Which all sounds nice (as long as you can get past an appeal to address what sound like “root causes” without wincing), but requires fleshing out, which is what this book provides. Streeter’s approach is holistic. Faith-based organizations should not be “the sole caregiver” for the poor and the left-behind (though look how far and fast this debate has come that the author feels compelled to say that!). There are vital, indispensable roles for government and the business sector to play as well. Indeed, as Streeter emphasizes, the whole system only works when these three different, though overlapping, sectors cooperate. His “multi-sector strategy” for civic renewal requires each sector to respect the roles played by the others.

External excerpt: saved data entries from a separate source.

Lemma chain_ids prev l : ids (chain_steps prev l) = ids l.
Proof. revert prev. induction l as [|s l IH]; intros prev; [done|]. simpl. rewrite IH. by destruct prev. Qed.

Lemma append_unique_elem l x y : y ∈ appendUnique l x -> y ∈ l \/ y = x.
Proof.
  unfold appendUnique. case_bool_decide; [by left|]. rewrite elem_of_app, elem_of_cons.
  intros [|[|[]%not_elem_of_nil]]; auto.
Qed.

(** A chain of bare steps refers to its start and to itself. *)
Lemma chain_deps prev l x d :
  Forall (fun s => deps s = [] /\ Step.Children s = []) l -> x ∈ chain_steps prev l -> d ∈ deps x ->
  prev = Some d \/ d ∈ ids l.
Proof.
  intros Hl. revert prev. induction Hl as [|s l [Hd Hc] Hl IH]; intros prev; simpl; [by intros ?%not_elem_of_nil|].
  rewrite !elem_of_cons. intros [->|Hx] Hdx.
  - destruct prev as [p|]; [|rewrite Hd in Hdx; by apply not_elem_of_nil in Hdx]. left. f_equal.
    unfold deps in *. apply app_nil in Hd as [Hn Ho]. simpl in Hdx. rewrite Hn, Ho, app_nil_r in Hdx.
    apply append_unique_elem in Hdx as [?%not_elem_of_nil|]; done.
  - right. destruct (IH _ Hx Hdx) as [[= <-]|]; auto.
Qed.

Lemma chain_children prev l :
  Forall (fun s => deps s = [] /\ Step.Children s = []) l -> Forall (fun s => Step.Children s = []) (chain_steps prev l).
Proof.
  intros Hl. revert prev. induction Hl as [|s l [Hd Hc] Hl IH]; intros prev; simpl; constructor; [|done].
  by destruct prev.
Qed.

Lemma advice_steps_bare (l : list AdviceStep) s :
  Forall (fun x => deps x = [] /\ Step.Children x = []) (map (fun a => adviceStepToStep a s) l).
Proof. rewrite Forall_map. apply Forall_forall. by intros a _. Qed.

Lemma weave_forest s :
  forest (weave s) = (chain_steps None (before_steps advice s) ++ original s :: forest (concat (map weave (Step.Children s)))
                      ++ chain_steps (Some (Step.ID s)) (after_steps advice s))%list.
Proof.
  rewrite weave_eq, !forest_app, forest_cons, subtree_eq, original_Children. simpl. rewrite app_nil_r.
  rewrite !(forest_flat (chain_steps _ _)); [done|..]; apply chain_children, advice_steps_bare.
Qed.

Things get interesting in the areas where the three spheres overlap. Thus, for example, “charitable choice” falls between “government” and “charity.” And in the space between “business” and “charity” you find organizations like the Jobs Partnership of Raleigh, North Carolina (featured in Philanthropy’s “Holiday Giving Guide,” November-December 1999). A local businessman, needing more skilled labor, teamed up with a consortium of local ministers to create a job training program that had a strong moral and practical instruction component. The bottom-line result was more than a corporate handout—it was a business success as well as a charitable success. As Streeter notes, while corporate philanthropy is an old concept, the idea of using it to promote self-reliance is oddly new. (He also acknowledges the enduringly perverse fact that in some cases, “foundations established by corporate entrepreneurs have favored philanthropic initiatives that fly in the face of market principles.”)
Building a civic infrastructure requires cultivating an appreciation for those organizations inhabiting the interstices: faith-based organizations, community development corporations, and community and nonprofit partnerships. It is in the frisson of the sectors’ overlap that these intermediaries build social and economic ties and keep communities together. Over-reliance on one sector leads to alienation and isolation: “one of the travesties of the welfare state that emerged in the 1960s is the virtual quarantine of the poor,” Streeter writes, trapping them with civically unhealthy incentives in public housing and on the public dole.
Now that we all agree on the efficacy of faith-based organizations and other expressions of private philanthropy in changing lives and generating civic renewal, it’s time to start measuring their tangible results and implementing their successes in earnest. Transforming Charity is a helpful start.
Tom Riley is associate editor of Philanthropy.